(Records for this exercise)
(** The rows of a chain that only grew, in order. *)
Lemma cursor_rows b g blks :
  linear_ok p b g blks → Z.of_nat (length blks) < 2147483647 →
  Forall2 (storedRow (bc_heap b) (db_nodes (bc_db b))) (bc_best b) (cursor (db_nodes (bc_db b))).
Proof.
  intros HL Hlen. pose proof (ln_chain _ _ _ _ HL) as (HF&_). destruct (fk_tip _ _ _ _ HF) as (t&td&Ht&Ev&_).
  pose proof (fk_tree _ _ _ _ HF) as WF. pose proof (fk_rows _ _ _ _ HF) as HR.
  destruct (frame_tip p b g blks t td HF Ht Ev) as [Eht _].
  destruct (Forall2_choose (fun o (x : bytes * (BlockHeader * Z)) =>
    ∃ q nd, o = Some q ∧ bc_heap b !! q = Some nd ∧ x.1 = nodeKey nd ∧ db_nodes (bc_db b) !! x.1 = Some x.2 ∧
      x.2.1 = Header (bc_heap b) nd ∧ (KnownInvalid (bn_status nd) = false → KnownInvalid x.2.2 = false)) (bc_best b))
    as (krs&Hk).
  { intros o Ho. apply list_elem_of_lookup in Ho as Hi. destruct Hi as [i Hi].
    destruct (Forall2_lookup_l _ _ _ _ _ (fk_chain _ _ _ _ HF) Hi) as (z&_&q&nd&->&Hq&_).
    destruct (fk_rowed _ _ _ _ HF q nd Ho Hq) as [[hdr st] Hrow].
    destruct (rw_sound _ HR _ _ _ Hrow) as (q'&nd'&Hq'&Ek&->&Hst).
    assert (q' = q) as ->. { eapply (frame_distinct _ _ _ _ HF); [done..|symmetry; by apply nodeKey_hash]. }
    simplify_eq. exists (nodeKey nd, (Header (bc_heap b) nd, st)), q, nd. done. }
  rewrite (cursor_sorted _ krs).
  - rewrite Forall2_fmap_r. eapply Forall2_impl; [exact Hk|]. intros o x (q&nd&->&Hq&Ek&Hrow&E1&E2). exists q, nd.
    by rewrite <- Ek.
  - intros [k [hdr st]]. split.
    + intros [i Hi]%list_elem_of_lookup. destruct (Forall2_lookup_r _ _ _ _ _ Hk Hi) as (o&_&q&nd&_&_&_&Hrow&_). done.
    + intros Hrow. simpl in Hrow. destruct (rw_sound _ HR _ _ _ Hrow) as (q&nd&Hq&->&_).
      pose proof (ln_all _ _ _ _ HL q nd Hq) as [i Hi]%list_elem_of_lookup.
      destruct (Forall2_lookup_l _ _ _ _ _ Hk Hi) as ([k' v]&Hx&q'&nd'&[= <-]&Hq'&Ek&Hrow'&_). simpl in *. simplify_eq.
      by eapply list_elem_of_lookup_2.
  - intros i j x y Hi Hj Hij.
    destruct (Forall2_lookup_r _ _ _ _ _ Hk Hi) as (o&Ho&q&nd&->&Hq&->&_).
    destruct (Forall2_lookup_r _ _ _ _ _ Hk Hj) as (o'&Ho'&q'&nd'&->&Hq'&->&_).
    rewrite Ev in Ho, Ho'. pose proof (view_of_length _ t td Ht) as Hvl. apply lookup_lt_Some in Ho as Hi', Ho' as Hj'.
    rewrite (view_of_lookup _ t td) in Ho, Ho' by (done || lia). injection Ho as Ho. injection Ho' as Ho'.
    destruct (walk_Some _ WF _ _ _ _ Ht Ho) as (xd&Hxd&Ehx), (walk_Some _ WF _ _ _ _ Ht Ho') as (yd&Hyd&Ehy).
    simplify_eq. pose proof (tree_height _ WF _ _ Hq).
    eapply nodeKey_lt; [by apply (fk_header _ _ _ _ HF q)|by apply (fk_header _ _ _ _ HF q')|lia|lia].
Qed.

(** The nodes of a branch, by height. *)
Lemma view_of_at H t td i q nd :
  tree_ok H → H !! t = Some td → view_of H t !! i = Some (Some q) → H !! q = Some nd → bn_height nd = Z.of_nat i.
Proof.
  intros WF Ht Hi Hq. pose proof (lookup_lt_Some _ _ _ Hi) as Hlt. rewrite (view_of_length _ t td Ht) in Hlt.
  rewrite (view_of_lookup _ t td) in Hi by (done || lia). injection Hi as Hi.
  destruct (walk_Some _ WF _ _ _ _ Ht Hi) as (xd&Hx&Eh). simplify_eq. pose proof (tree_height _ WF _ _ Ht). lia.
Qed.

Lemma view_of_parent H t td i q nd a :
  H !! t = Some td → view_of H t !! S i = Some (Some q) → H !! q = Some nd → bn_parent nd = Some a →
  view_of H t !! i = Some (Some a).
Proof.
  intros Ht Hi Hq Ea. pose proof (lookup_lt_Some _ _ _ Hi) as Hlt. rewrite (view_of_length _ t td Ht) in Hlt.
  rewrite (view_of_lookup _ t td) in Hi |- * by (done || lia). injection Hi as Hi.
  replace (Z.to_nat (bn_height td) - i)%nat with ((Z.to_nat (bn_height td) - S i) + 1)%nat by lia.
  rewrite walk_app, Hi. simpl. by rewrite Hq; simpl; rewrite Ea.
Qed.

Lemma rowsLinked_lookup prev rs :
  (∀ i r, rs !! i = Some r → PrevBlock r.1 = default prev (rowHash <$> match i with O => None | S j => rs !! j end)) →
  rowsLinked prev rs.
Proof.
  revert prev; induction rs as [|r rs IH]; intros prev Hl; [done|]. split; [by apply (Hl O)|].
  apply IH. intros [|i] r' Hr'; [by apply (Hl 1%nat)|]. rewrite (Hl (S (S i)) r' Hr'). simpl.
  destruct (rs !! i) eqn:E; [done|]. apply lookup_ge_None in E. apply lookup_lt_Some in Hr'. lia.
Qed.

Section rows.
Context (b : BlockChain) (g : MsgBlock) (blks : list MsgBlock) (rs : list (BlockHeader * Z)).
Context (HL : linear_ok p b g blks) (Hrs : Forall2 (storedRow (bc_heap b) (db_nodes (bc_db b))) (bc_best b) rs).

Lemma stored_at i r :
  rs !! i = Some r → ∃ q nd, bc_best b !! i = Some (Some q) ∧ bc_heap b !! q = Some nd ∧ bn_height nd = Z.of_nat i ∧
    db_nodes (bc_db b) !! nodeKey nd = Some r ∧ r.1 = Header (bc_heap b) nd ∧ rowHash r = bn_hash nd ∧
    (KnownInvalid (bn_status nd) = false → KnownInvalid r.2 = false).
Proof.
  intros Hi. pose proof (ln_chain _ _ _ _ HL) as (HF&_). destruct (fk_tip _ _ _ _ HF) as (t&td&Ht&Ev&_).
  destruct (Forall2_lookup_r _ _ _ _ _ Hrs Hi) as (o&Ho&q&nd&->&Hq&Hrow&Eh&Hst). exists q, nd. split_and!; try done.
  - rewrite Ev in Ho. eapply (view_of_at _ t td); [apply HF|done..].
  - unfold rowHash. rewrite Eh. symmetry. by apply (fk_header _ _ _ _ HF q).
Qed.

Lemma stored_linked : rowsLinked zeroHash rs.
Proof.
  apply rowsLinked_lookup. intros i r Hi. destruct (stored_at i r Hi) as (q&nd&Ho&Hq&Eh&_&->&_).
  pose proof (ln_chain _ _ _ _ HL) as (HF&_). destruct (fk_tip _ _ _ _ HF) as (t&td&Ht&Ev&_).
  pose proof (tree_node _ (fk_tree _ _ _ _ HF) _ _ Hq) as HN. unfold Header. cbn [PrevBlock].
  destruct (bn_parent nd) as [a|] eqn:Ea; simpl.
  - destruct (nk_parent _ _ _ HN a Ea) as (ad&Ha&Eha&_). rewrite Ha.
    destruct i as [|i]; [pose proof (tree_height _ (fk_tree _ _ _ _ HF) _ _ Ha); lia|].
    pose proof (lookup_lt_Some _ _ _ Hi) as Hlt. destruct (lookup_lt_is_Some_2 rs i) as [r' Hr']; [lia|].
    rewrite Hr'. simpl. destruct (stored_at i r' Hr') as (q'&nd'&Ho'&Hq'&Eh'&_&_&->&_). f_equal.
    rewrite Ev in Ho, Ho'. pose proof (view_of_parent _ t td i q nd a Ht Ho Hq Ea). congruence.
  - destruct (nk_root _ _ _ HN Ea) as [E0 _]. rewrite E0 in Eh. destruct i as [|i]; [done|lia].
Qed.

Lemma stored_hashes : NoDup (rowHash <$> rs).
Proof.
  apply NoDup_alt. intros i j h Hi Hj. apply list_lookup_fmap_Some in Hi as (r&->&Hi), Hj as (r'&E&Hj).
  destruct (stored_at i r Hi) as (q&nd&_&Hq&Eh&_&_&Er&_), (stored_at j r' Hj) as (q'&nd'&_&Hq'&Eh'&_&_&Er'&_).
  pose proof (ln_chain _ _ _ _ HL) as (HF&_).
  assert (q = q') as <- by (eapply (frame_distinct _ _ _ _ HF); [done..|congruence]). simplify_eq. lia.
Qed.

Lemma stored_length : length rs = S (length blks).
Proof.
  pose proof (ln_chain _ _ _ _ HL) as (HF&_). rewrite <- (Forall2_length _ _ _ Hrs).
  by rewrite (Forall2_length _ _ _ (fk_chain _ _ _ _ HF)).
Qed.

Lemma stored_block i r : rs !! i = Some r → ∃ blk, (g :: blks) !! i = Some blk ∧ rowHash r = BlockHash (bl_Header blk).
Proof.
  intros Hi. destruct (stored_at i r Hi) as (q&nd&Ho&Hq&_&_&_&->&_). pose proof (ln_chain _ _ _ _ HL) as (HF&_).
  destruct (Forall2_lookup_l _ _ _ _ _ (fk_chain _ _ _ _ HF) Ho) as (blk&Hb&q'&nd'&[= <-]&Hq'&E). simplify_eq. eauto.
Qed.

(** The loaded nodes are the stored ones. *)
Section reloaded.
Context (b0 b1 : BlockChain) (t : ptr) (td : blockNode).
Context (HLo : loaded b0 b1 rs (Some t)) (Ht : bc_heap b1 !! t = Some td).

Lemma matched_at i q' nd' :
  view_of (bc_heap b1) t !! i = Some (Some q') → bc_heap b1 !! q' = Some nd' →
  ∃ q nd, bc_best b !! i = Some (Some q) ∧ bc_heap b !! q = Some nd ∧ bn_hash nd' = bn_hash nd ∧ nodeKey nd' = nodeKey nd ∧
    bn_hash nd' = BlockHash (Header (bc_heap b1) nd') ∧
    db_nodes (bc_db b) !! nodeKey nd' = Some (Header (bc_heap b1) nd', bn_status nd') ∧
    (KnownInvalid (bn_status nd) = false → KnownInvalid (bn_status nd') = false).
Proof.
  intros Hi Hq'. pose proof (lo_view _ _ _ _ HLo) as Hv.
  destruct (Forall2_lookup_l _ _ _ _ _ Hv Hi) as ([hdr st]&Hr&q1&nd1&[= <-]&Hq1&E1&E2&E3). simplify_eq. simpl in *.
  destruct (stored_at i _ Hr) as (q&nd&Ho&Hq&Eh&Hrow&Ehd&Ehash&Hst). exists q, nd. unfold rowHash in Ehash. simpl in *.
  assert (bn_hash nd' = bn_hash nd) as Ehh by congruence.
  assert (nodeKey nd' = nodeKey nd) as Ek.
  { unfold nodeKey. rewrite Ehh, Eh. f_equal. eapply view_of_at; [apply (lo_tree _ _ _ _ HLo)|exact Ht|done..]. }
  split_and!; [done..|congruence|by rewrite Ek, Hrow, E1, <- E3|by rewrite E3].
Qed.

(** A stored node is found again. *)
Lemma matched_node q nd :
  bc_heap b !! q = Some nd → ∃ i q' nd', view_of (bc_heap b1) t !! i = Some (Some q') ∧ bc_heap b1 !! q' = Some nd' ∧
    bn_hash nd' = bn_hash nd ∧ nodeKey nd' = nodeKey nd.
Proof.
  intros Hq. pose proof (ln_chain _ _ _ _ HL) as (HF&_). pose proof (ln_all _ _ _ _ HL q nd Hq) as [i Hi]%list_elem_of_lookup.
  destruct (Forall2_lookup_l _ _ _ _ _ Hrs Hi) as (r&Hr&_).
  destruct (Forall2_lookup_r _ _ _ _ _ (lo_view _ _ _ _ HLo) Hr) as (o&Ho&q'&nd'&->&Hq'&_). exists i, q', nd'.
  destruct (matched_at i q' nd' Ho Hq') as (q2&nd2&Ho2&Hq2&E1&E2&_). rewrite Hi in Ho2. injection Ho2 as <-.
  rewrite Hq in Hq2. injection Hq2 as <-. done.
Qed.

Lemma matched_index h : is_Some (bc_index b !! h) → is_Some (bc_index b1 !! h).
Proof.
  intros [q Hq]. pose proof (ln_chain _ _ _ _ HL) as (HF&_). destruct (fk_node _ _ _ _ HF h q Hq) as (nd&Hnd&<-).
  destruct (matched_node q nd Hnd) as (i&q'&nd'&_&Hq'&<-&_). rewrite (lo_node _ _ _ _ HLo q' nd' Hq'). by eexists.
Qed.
(End Records for this exercise)
## [Problem description]
Among the entries above, how many lines include "PrevBlock"? State the number and nothing else.

## [Output for this exercise]
2